L’Union soviétique est tombée en quelques mois. Avant elle, les régimes qui dépendaient d’elle se sont effondrés comme des châteaux de cartes, une population découvrant d’un seul coup qu’elle était libre de parler et de se déplacer au dehors des frontières nationales. Il faut dire que l’idéologie communiste qui permettait cette servitude volontaire des citoyens à l’État ne prenait plus : la plupart des citoyens n’y adhéraient qu’en surface. Tout le monde s’est alors tourné vers la Chine, en se demandant quand ce pays basculerait à son tour. Vingt-cinq ans se sont passés depuis et le pouvoir chinois semble toujours aussi solide. Peut-on prédire sa chute ?

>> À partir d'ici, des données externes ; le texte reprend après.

Lemma long_word_breaks (max_width w : Z) (cs ws ds : list string) (pos : nat) :
  chars text = cs ++ ws ++ ds → pos = String.length (text_of cs) →
  Forall (between text) (break_long_word max_width pos ws w).1.
Proof.
  revert cs pos w. induction ws as [|c ws IH]; intros cs pos w Ht Hpos; simpl; [done|].
  assert (∀ w, Forall (between text) (break_long_word max_width (pos + String.length c) ws w).1) as Hrest.
  { intros w'. apply (IH (cs ++ [c])); [by rewrite <- app_assoc|].
    rewrite text_of_app, string_length_app. simpl. rewrite string_app_nil_r. lia. }
  destruct (max_width <? add16 w (width16 c))%Z.
  - specialize (Hrest (width16 c)). destruct (break_long_word _ _ _ (width16 c)) as [bs w']. simpl in *.
    constructor; [|done]. by exists cs, (c :: ws ++ ds).
  - specialize (Hrest (add16 w (width16 c))). by destruct (break_long_word _ _ _ (add16 w (width16 c))) as [bs w'].
Qed.

Lemma ws_break_between (ws word : WrapToken) : token_of text ws → token_of text word → between text (ws_break ws word).1.
Proof.
  intros (cs & ds & Ht & Hs) Hw%token_between. unfold ws_break. destruct (tok_width ws <=? 1)%Z; [done|].
  destruct (tok_chars ws) as [|c [|d rest]]; [done|done|]. simpl. exists (cs ++ [c]), (d :: rest ++ ds). split.
  - by rewrite Ht, <- app_assoc.
  - rewrite Hs, text_of_app, string_length_app. simpl. by rewrite string_app_nil_r.
Qed.

Lemma wrap_breaks (max_width : Z) (tokens : list WrapToken) (w : Z) :
  Forall (token_of text) tokens → Forall (between text) (wrap_tokens max_width tokens w).
Proof.
  remember (length tokens) as n eqn:Hn. revert tokens w Hn.
  induction n as [n IH] using lt_wf_ind. intros tokens w -> Hall.
  destruct tokens as [|t rest]; [done|]. inversion_clear Hall as [|? ? Ht Hrest].
  assert (∀ w, Forall (between text) (wrap_tokens max_width rest w)) as H1 by (intros w'; by apply (IH (length rest)); [simpl; lia|..]).
  cbn [wrap_tokens]. destruct (tok_is_ws t).
  - destruct rest as [|word rest2]; [done|]. inversion_clear Hrest as [|? ? Hword Hrest2].
    assert (∀ w, Forall (between text) (wrap_tokens max_width rest2 w)) as H2
      by (intros w'; by apply (IH (length rest2)); [simpl; lia|..]).
    destruct (tok_is_ws word); [apply H1|]. cbn zeta. destruct (max_width <? _)%Z; [|apply H2].
    destruct (_ && _)%bool; [apply H1|]. pose proof (ws_break_between t word Ht Hword) as Hb.
    destruct (ws_break t word) as [bp remaining]. constructor; [done|]. destruct (max_width <? _)%Z; [apply H1|apply H2].
  - destruct (max_width <? add16 w (tok_width t))%Z; [|apply H1]. cbn zeta.
    assert (Forall (between text) (if (0 <? w)%Z then [tok_start t] else [])) as Hh.
    { destruct (0 <? w)%Z; [|done]. constructor; [by apply token_between|done]. }
    destruct (max_width <? tok_width t)%Z; [|by apply Forall_app].
    destruct Ht as (cs & ds & Hc & Hs). pose proof (long_word_breaks max_width 0 cs (tok_chars t) ds (tok_start t) Hc Hs) as Hl.
    destruct (break_long_word _ _ _ _) as [bs r]. apply Forall_app. split; [done|]. by apply Forall_app.
Qed.

Lemma breaks_between (max_width : Z) : Forall (between text) (compute_word_wrap_breaks text max_width).
Proof. apply wrap_breaks. by apply (tokens_of_text [] (chars text)). Qed.

Lemma cursor_row_le (breaks : list nat) (cursor : nat) : cursor_row breaks cursor ≤ length breaks.
Proof. induction breaks as [|lb breaks IH]; simpl; [lia|]. case_decide; lia. Qed.

Lemma between_slice (n : nat) : is_text text = true → between text n → is_Some (slice_from n text).
Proof.
  intros Ht (cs & ds & H & ->). pose proof (chars_are_chars text Ht) as Hall. rewrite H in Hall.
  apply Forall_app in Hall as [_ Hd]. rewrite <- (text_of_chars text), H, slice_from_split by done. by eexists.
Qed.

(** The cursor of a wrapped text can be placed, wherever it is in the text and
    however wide the area. *)
Lemma wrapped_cursor_total (cursor : nat) (max_width : Z) :
  is_text text = true → is_Some (compute_wrapped_cursor text cursor max_width).
Proof.
  intros Ht. unfold compute_wrapped_cursor. case_decide; [by eexists|]. cbn zeta.
  pose proof (breaks_between (wrap_u16 max_width)) as Hb. set (breaks := compute_word_wrap_breaks _ _) in *. clearbody breaks.
  pose proof (cursor_row_le breaks cursor) as Hr. set (r := cursor_row breaks cursor) in *. clearbody r.
  assert (0 ≤ wrap_u16 (Z.of_nat r) ≤ Z.of_nat r)%Z as Hw.
  { unfold wrap_u16. split; [apply Z.mod_pos_bound; lia|apply Z.mod_le; lia]. }
  assert (∃ start, (if decide (wrap_u16 (Z.of_nat r) = 0%Z) then Some 0
                    else breaks !! (Z.to_nat (wrap_u16 (Z.of_nat r)) - 1)) = Some start ∧ between text start) as (start & -> & Hs).
  { case_decide as H0; [exists 0; split; [done|by exists [], (chars text)]|].
    destruct (breaks !! (Z.to_nat (wrap_u16 (Z.of_nat r)) - 1)) as [lb|] eqn:E.
    - exists lb. split; [done|]. by eapply Forall_lookup_1.
    - apply lookup_ge_None in E. lia. }
  destruct (between_slice start Ht Hs) as [line E]. simpl. rewrite E. simpl. by eexists.
Qed.

End Wrap.

(** The terminal client: its dialogs, what it shows, and where it fails. *)

(** * The dialog's editor *)

Section Editor.
Context {JT : JsonText} {JP : JsonPretty}.

Lemma app_eta (t : Tui) : t = in_app (λ a, with_permission (a_mode a) (a_pending_permission a) a) t.
Proof. by destruct t as [[]]. Qed.

Definition edit_keys (codes : list KeyCode) (t : Tui) : option Tui :=
  foldl (λ acc code, acc ≫= handle_permission_edit_key code) (Some t) codes.

(** Keys that edit: neither the one that submits nor the one that leaves. *)
Definition editing (code : KeyCode) : Prop := types_char code ∧ code ≠ KEnter ∧ code ≠ KEsc.

Lemma edit_keys_zip (codes : list KeyCode) (t : Tui) (p : PendingPermission) (z : Zipper) :
  a_pending_permission (t_app t) = Some p → represents z (pm_edit_buffer p) (pm_edit_cursor p) → Forall editing codes →
  ∃ s cursor, edit_keys codes t = Some (in_app (with_permission (a_mode (t_app t)) (Some (set_edit s cursor p))) t) ∧
    represents (foldl (λ z code, zip_key code z) z codes) s cursor.
Proof.
  intros Hp Hz Hall. revert t p z Hp Hz. induction Hall as [|code codes (Hc & H1 & H2) _ IH]; intros t p z Hp Hz.
  { exists (pm_edit_buffer p), (pm_edit_cursor p). split; [|done]. unfold edit_keys. simpl. f_equal.
    rewrite (app_eta t) at 1. unfold in_app. rewrite Hp. by destruct p. }
  destruct (edit_key_zip code z _ _ Hc Hz) as (s & cursor & He & Hz').
  set (t1 := in_app (with_permission (a_mode (t_app t)) (Some (set_edit s cursor p))) t).
  assert (handle_permission_edit_key code t = Some t1) as Hstep.
  { unfold handle_permission_edit_key. rewrite Hp, He. by destruct code. }
  destruct (IH t1 (set_edit s cursor p) (zip_key code z) eq_refl Hz') as (s' & cursor' & H & Hz'').
  exists s', cursor'. split; [|done]. unfold edit_keys in *. simpl. by rewrite Hstep.
Qed.

(** C21: The editor of the permission dialog edits characters: whatever keys are
    pressed, in whatever text, it never panics, and text and cursor are those
    of a list of characters before and a list after the cursor; nothing else
    changes. *)
Theorem editor_edits_characters (codes : list KeyCode) (t : Tui) (p : PendingPermission) :
  a_pending_permission (t_app t) = Some p → Forall editing codes →
  let t0 := in_app start_permission_edit t in
  let text := default EmptyString (json_pretty <$> pm_original_input p) in
  let z := foldl (λ z code, zip_key code z) (mkZipper (chars text) []) codes in
  edit_keys codes t0 =
    Some (in_app (with_permission ModePermissionEditInput
                    (Some (set_edit (text_of (z_before z ++ z_after z)) (String.length (text_of (z_before z))) p))) t).
Proof.
  intros Hp Hall. cbn zeta. set (text := default _ _).
  assert (is_text text = true) as Ht by (subst text; destruct (pm_original_input p); [apply json_pretty_text|done]).
  set (t0 := in_app start_permission_edit t).
  assert (a_pending_permission (t_app t0) = Some (set_edit text (String.length text) p)) as Hp0.
  { simpl. by rewrite Hp. }
  destruct (edit_keys_zip codes t0 _ (mkZipper (chars text) []) Hp0) as (s & cursor & -> & [-> -> _]); [|done|].
  { split; simpl; rewrite ?app_nil_r, ?text_of_chars; [done..|]. by apply chars_are_chars. }
  unfold t0, in_app, start_permission_edit. simpl. by rewrite Hp.
Qed.

End Editor.

(** * Characters beyond ASCII *)

Section Beyond.
Context {UA : UnicodeAlphanumeric} {FS : FuzzyScore} {JT : JsonText} {JP : JsonPretty} {JW : JsonWrite} {TE : Terminal}.

(** The client panics as soon as a character that takes more than one byte
    is typed into the input line, whatever its state. *)
Theorem typing_beyond_ascii_panics (c : string) (shift : bool) (t : Tui) :
  a_mode (t_app t) = ModeNormal → is_char c = true → 1 < String.length c →
  tui_step (TTerm (TermKey (mkKey (KChar c) false shift))) t = None.
Proof.
  intros Hm (b & u & -> & Hb & Hu)%is_char_inv Hl. simpl. unfold handle_key, is_ctrl. cbn [ke_ctrl andb]. rewrite Hm.
  unfold handle_input_key. cbn [ke_code].
  assert (handle_completion_key (KChar (String b u)) (t_app t) = (t_app t, ActionNone)) as -> by done.
  unfold edit_key, in_app_opt. cbn [ke_code t_app]. unfold type_char, str_insert.
  destruct (is_char_boundary (a_cursor_pos (t_app t)) (a_input (t_app t))) eqn:Hbd; [|done]. simpl.
  assert (u ≠ EmptyString) as Hne by by intros ->; simpl in Hl; lia.
  pose proof (boundary_le _ _ Hbd) as Hle. set (s := a_input (t_app t)) in *. set (n := a_cursor_pos (t_app t)) in *.
  unfold update_completion_state, detect_trigger. cbn [a_input a_cursor_pos with_input].
  assert (is_char_boundary (n + 1) (str_take n s +:+ String b u +:+ str_drop n s) = false) as Hin.
  { rewrite <- (boundary_after_lead b u (str_drop n s) (str_take n s) Hne Hu). f_equal. rewrite str_take_length by done. lia. }
  rewrite Nat.min_l.
  - unfold slice_to. by rewrite Hin.
  - rewrite !string_length_app, str_take_length by done. simpl. lia.
Qed.

(** An output of more than 200 bytes. *)
Definition cut_in_character (output : string) : Prop := 200 < String.length output ∧ is_char_boundary 200 output = false.

Lemma cut_preview (output : string) : cut_in_character output → output_preview output = None.
Proof. intros [H1 H2]. unfold output_preview. rewrite decide_True by done. unfold slice_to. by rewrite H2. Qed.

Lemma load_none (events : list (AgentEvent EventBody)) : foldl (λ acc e, acc ≫= load_history_event e) None events = None.
Proof. by induction events. Qed.

(** A tool result whose 200th byte is inside a character ends every client
    that shows it, and no client can resume the session any more: replaying
    its history panics, wherever the result is in it. *)
Theorem tool_result_locks_session (now : Z) (e : AgentEvent EventBody) (id output : string) (is_error : bool) (duration : Z)
    (t : Tui) (before after : list (AgentEvent EventBody)) (a : App) :
  eb_event (ev_payload e) = Some (EvToolCallResult id output is_error duration) → cut_in_character output →
  tui_step (TEvent now e) t = None ∧ load_history (before ++ e :: after) a = None.
Proof.
  intros He Hcut%cut_preview. split.
  - simpl. unfold in_app_opt, handle_event. rewrite He. unfold tool_finished. by rewrite Hcut.
  - unfold load_history. rewrite foldl_app. cbn [foldl].
    assert (∀ a, load_history_event e a = None) as Hn.
    { intros a'. unfold load_history_event. rewrite He. unfold tool_finished. by rewrite Hcut. }
    destruct (foldl _ (Some a) before) as [a'|]; simpl; [rewrite Hn|]; by rewrite load_none.
Qed.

Comprendre la solidité du pouvoir chinois passe par un petit retour à son histoire. C’est un tout petit groupe qui a pris le pouvoir en 1949. Il s’agit d’une armée qui s’est battue contre le Guomindang, puis contre les Japonais, puis de nouveau contre le Guomindang. Ce groupe a très peu remporté de victoires militaires, il a surtout fui à travers la Chine. Les communistes chinois ont joué un rôle important dans la Seconde Guerre mondiale, mais ils n’ont guère remporté de victoires contre les Japonais. Les Américains n’ont pas hésité à armer les communistes chinois quand ils ont compris que leur aide pouvait leur être utile. C’est une stratégie habituelle chez les Américains que de fournir des armes à des groupes qui vont devenir ses ennemis quelques années après. Puis les Japonais ont perdu la guerre mondiale, après avoir écrasé l’armée de métier chinoise. Ils ont donc laissé en quelque sorte la voie libre à Mao Zedong. Finalement, en 1949, l’armée communiste chinoise prend Pékin, et dès lors Mao et les cadres de cette armée s’installent dans une partie de la Cité interdite : leurs enfants et petits-enfants y sont toujours et forment l’ossature du pouvoir central.

Mais qu’est-ce que ce pouvoir central ? La Chine dispose d’une forme de pouvoir qui a peu d’équivalents ailleurs ou dans le passé. Il s’agit non pas d’une monocratie mais d’une oligarchie (1). En fait, une des caractéristiques de l’oligarchie chinoise est d’avoir résolu la plupart des conflits en son sein de manière non mortelle (2). C’est un petit groupe de dirigeants, constitué de rescapés de la Longue Marche, qui a pris le pouvoir en 1949. Ce petit groupe constitue une petite société qui se reproduit en son sein et conserve depuis soixante-cinq ans les rênes du pouvoir. Les observateurs étrangers s’entendent en général pour dire que l’on sait très peu de chose sur la vie de ces quelque 2 000 personnes (3) qui constituent le groupe dirigeant, sinon que les décisions essentielles sont prises par un collectif aux contours mal connus et que ce collectif tient fermement les rênes d’un Parti communiste de quelque 80 millions de personnes.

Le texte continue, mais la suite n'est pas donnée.